A body man by trade, Brent felt it was worth it to pay a premium to start with a nice car up front. The Chevelle's body was in outstanding shape with no rust damage at all, but the vinyl top had to go. After welding up all the molding holes left behind from peeling off the top, the Chevelle was sprayed in period-correct Bright Blue metallic paint, and the stock emblems were replaced with "SS427" badges off of a '68 Impala. As with the body, not much had to be tweaked underhood, as the car already had a potent 565ci big-block. The combination uses a Dart Big M block, an Eagle crank and rods, and JE 10.2:1 pistons. Up top, a Pro Systems 1,000-cfm 4150 carb feeds an Edelbrock Air-Gap intake manifold, and massive CNC-ported Dart 335cc heads. "The car's former owner was a drag racer, so the motor was already pretty potent," Brent says. "The cam was a bit much for a street car, so I replaced it with an Erson 238/246-at-.050 hydraulic roller. Even with a smaller cam, the motor still made 601 rear-wheel horsepower on the chassis dyno. That number jumps to 804 hp on nitrous. The motor fires right up in the cold, and is so docile at idle that you'd never know that it makes so much power. Matched with the Tremec five-speed, it really drives great on the street and at the track."

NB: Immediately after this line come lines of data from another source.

(** Playing phases out stays within what the page lets happen. *)

(** When every insert is answered before anything else happens and every
    phase is played out from Start to its completing tick, the phases
    after Reset are copies of the cycle. *)
Lemma cycle_when_every_phase_is_played_out (st : State) :
  validSettings (settings st) ->
  forall (r : nat) (ws : list World),
    List.length ws =
      (r * (2 * Z.to_nat (sessionsUntilLongBreak (settings st))))%nat ->
    phases ws (step Reset st) =
      List.concat
        (repeat (cycle (Z.to_nat (sessionsUntilLongBreak (settings st)))) r) /\
    sessionCount (playAll ws (step Reset st)) =
      Z.of_nat r * sessionsUntilLongBreak (settings st).
Proof.
  intros Hvalid r ws Hlen.
  pose proof (ready_after_Reset st Hvalid) as Hready.
  destruct (cycles (settings st) Hvalid r ws (step Reset st) 0 Hlen)
    as [Hph Hnext].
  { exact Hready. }
  split; [exact Hph|].
  destruct Hnext as (_ & _ & _ & _ & Hcount). rewrite Hcount. lia.
Qed.

(** ** Changing a duration *)






(** * Further properties of the page *)

(** ** Stop and Reset, composed *)

(** X4: whatever Reset left on the countdown, a second Reset, or a Stop,
    loads the study duration: after Reset the phase is the study phase, and
    both handlers read the duration of the phase they are pressed in. *)
Theorem second_Reset_loads_the_study_duration (st : State) :
  step Reset (step Reset st) =
    mkState (user st) false false (studyDuration (settings st) * 60)
      study 0 (subject st) (settings st) (recentSessions st) /\
  step Stop (step Reset st) = step Reset (step Reset st).
Proof. split; reflexivity. Qed.
(* ===== verification/Prelude.v ===== *)
(** * Goctopus: a verification library for the websocket push gateway

    Goctopus ([src/src], Go) accepts messages over an authenticated HTTP API,
    queues them per key, pushes them to the websocket connections subscribed to
    the key, and removes them when a connection acknowledges them, when they
    expire or when the backend deletes them.  A Go subscriber library
    ([src/clients/go]) reads and acknowledges them.  This library models both
    from their source and proves what they promise.

    ** How the program is modelled

    A Go function that acts on shared state is a program ([Prog.prog]): a tree of
    atomic actions ([Prog.op]).  An action is one critical section of the source
    (under [g.mu], under the mutex of the storage, of a connection, of the
    history, of the limiter) or one reading of the world (clock, network, random
    uuid, map iteration order), which an [Env] answers.  The same text runs in
    two ways: [Prog.run] runs it alone, and [System.step] interleaves the actions
    of any number of goroutines: request handlers, a worker pool draining the
    queue of tasks, read and ping loops of connections, the sweeper, the
    reconciler, notifications and [Stop].  A configuration carries the trace of
    what happened.  [Simulate.drive] executes the transition system on a
    schedule; the witnesses of the theorems are runs of a small scenario.

    ** Files, in dependency order

    - [Prelude]: errors, int64 wrap-around, first-occurrence lists, hints.
    - [GoStd], [Utf8], [PathMatch], [GoTime], [Float64], [GoStrings], [GoFmt],
      [Json], [JsonCodec], [Http]: what the program uses of Go's standard library:
      bytes, UTF-8, FNV-1a; [path.Match]; float64 and its rounding, instants,
      [time.ParseDuration]; splitting, trimming and decimal integers;
      [fmt.Sprintf]; the decoding of JSON trees into Go values and the laws of
      their text; requests and responses.
    - [Topics] ([topics.go]), [Glob] (the matcher decides a declarative grammar of
      globs), [Const] ([const.go]), [Config] ([config.go]), [Main]
      ([main.go]: flags, configuration file, the body of [main] up to [Start];
      the rest is in [Process]).
    - [Logging]: [Log] ([engine.go]), the log line of a DELETE ([server.go]), the
      banner and the address ([main.go]).  [Durations]: durations as settings and
      messages write them, and what is read from them.
    - [Message] ([message.go]): the struct, target keys, JSON forms, validation,
      expiry; [Stored]: its stored form, [encode] and [decodeMessage].
    - [Storage] ([storage.go]): the interface as the class [Storage], its contract
      as the class [StorageSpec] over tables of queued messages;
      [MemoryStorage] ([memory_storage.go]) and [RedisStorage]
      ([redis_storage.go]) implement and refine it.  [RedisServer] is what the
      Redis storage relies on: a server given by its keyspace and laws.
      [SampleText] and [SampleRedis] are concrete instances of the parameters.
    - [History] ([history.go]), [Client] ([client.go], the connection),
      [RateLimit] ([ratelimit.go]) and [Limiter] (its verdicts over time),
      [Authorizer] ([authorization.go],
      [dummy_authorizer.go], [proxy_authorizer.go]).
    - [Prog] (the [Goctopus] struct of [engine.go], its registry, the meaning of
      every action), [Engine] ([engine.go], the loops of [client.go], the
      closures of [server.go]), [Server] ([server.go], [version.go], the
      endpoints of [metrics.go]), [System] ([Start], goroutines, steps).
    - [Logic], [Programs]: a program logic over traces, and the proof that every
      program establishes what its actions require.
    - [Registry]: the connection registry as a relation.
    - [Invariants], [Causes]: induction over runs; every event has its cause.
    - [Discipline], [Concurrency]: locks and marks as ghost state of goroutines.
    - [Simulate]: the executable scheduler and the scenario.
    - [Delivery]: the theorems over every interleaving; [Drain]: termination.
    - [Operations], [Fanout], [Reading]: what each operation does when it runs
      alone; a flush and the reading API over any storage.
    - [RedisGateway]: the gateway over the Redis storage; [Cluster]: any number of
      gateways over one storage, joining over time.
    - [Metrics]: the two gauges of [metrics.go]; [Instruments]: [newMetrics], the
      registration of all instruments, and a scrape.
    - [Subscriber] ([clients/go/goctopus.go]): sessions, the window of ids,
      back-off; [Interop]: its texts and the gateway's; [EndToEnd]: a flush, a
      session and the read loop on its acknowledgements; [Reconnect]: the same
      over connections that break; [Relay]: from a message one instance delivers to
      the connections of another one.
    - [Process] (the end of [main] in [main.go]): the server, the goroutine that
      waits for a signal, and the shutdown, over the running gateway.
    - [Shutdown]: what a stop leaves in the worker queue, and a process that exits
      without it.

    ** What the theorems show

    Over every interleaving, clock, network and storage failure: a stored message
    stays queued until it is acknowledged, expires, is deleted or is replaced
    (C1); a frame only reaches a connection whose subscription selects the key,
    and only for a message an authorised POST put there (C2), over Redis too,
    through the stored form (C18); a connection gets at most one copy more than
    it acknowledged (C3); single deletions, stored copies and clearings are
    entitled (C7, C8); left alone the gateway comes to rest, in finitely many
    steps and without deadlock, its workers returned if it was stopped (C9), and
    by then every message whose delivery was queued while a worker was left was
    stored and offered (C10); deliveries of a key exclude each other (C16);
    the registry is sound (C36).  The first two hold of clusters as well: no
    message is lost between gateways that share a storage (C11), and frames
    carry messages that one of them received (C12).  Operations alone: a flush
    delivers everything it should, in order (C4); publishing stores every copy
    (C5); acknowledging, posting, rejecting, sweeping and deleting on every
    branch, and so does reading (C6, C25, C26, C27, C30, C31).  The whole round
    trip, with a subscriber at the other end of a connection, hands over and removes exactly the live
    messages (C14), and a subscriber whose connections break any number of times
    is still handed each message once (C15).  A message one instance delivers
    reaches each listening connection of another one exactly once (C13).  The
    process runs this gateway and nothing else (C22), ends well only after a
    signal and [Stop] (C23), and does end after a signal (C24).  Components:
    refinement of the table by the storages (C17, C28), what the Redis storage
    does with foreign entries and with the iteration of keys (C37,
    [GetKeys_answers]), the stored form (C32), the history (C33), fan-out (C34),
    the glob topics against their grammar (C35), settings (C38, C39).
    The limiter over time: what it admits at most (C19) and at least (C21), and
    that clients do not affect each other (C20).  The subscriber: de-duplication
    (C29, [Subscriber.Run_hands_over_once]), back-off (C40).  Theorems without a
    number state further
    properties of the components, among them the worker pool, startup, payload
    limits, validation, the authorizer cache, target keys, expiry, written durations
    ([Durations.ParseDuration_write]), origins, the
    gauges, the registration of the instruments, and what goes wrong: a second
    delivery of a message posted to two keys
    ([Delivery.second_key_is_redelivered]), an infinite rate
    ([Limiter.infinite_rate_locks_out]), work that is queued once the workers have
    returned ([Shutdown.work_after_stop_is_stranded]), a clean exit without a
    message that was accepted ([Shutdown.DemoShutdown.clean_exit_drops_accepted]),
    a log line that formats
    the id of a request ([Logging.delete_line_formats_id]), a listing that differs
    between the storages ([RedisGateway.empty_listing_differs]).

    ** Bounds and fuel

    int64 arithmetic is in [Z] with [wrap64] where the source can overflow.  The
    loops of [path.Match], [ParseDuration] and [TrimSpace] consume a byte a turn:
    the length of the string is fuel enough ([PathMatch.Match_fuel_enough],
    [GoTime.ParseDuration_sound]).  The SCAN loop of [GetKeys] has the number of
    calls the server's cursor leaves as fuel, enough by [GetKeys_answers].
    Background loops take the number of their ticks, read loops and sessions the
    list of what they meet, ping loops the list of their wake-ups, [Run] the list
    of its turns: any of them, so every prefix of an endless run is covered.
    float64 is Stdlib's [SpecFloat], computed to the bit; [Float64] gives the value
    of a nonnegative number as a multiple of 2^-1074 and bounds every rounding.

    ** What is not modelled, and why

    - The Redis server: it is outside the repository, given by the laws of
      [RedisServer].  The theorems over [StorageSpec] assume that only this
      instance writes to the storage, those of [Cluster] that only instances of
      the same configuration do; for Redis, that no key has a time to live
      ([ttl_backstop] is the other case).  An instance sees of the others the
      requests they receive and what they write; an action on the storage is
      atomic for all.  The arrivals of [Subscribe] are the notification steps of
      [System], which come at any time, lost ones included.
    - Of [net/http] only what [Process] says of [ListenAndServe] and [Shutdown]: the
      listener, TLS and which connections are active are left open.  The text
      of [/metrics], response headers, debug lines other than the one of [Logging];
      the JavaScript and Python clients.
    - [Limiter] takes the clock readings in the order of the calls; [Allow] reads
      the clock before it takes the mutex, so two calls at once may swap.
    - Third-party and scanner code is a parameter: [uuid.Parse] and its [String]
      ([UuidLib]), the JSON text scanner and printer ([JsonText], [JsonPrint]),
      the text of a time ([TimeText], [TimeParse]), [yaml.Unmarshal],
      [strconv.ParseFloat], [net.SplitHostPort], [url.Parse], the HTTP call of
      the proxy authorizer, the websocket library and the decompressor, the
      Prometheus library ([Prometheus], with laws).
    - Limits of the Go runtime: memory, the size of a channel, and the panic of
      [time.NewTicker] on an interval that is not positive, which the settings
      [main] starts with never are (C39).
    - [strings.ToLower] acts on ASCII.  The monotonic clock
      reading is not told apart from the wall clock.
    - A write deadline only shows as a write that fails.

    ** Possible extensions

    - Fractions in the durations of [Durations].
    - Broken connections under other keys and goroutines that run meanwhile. *)
From stdpp Require Export base numbers list gmap strings sorting.
From Stdlib Require Export Ascii.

With the motor and body sorted out, Brent went to work on the suspension. Armed with the expertise of having road raced A-bodies for over 10 years, the chassis tweaks were anything but typical. Brent selected a set of Global West control arms out back for their rugged construction and spherical joints, and set the pinion angle at negative 3 degrees for maximum forward bite. Likewise, the Hotchkis rear sway bar has been modified with custom Heim-jointed endlinks, and now attaches to the frame instead of the lower control arms. Brent says this arrangement reduces freeplay and increases the bar's effective stiffness. To prevent the rearend from unloading too much under hard cornering, Brent attached custom travel limiters made from 1/4-inch steel cable between the rearend and the frame. QA1 coilovers control body motions, and since the stock shock mounts were never designed to handle heavy spring loads, they have been reinforced with .100-inch chrome-moly steel plates and gussets.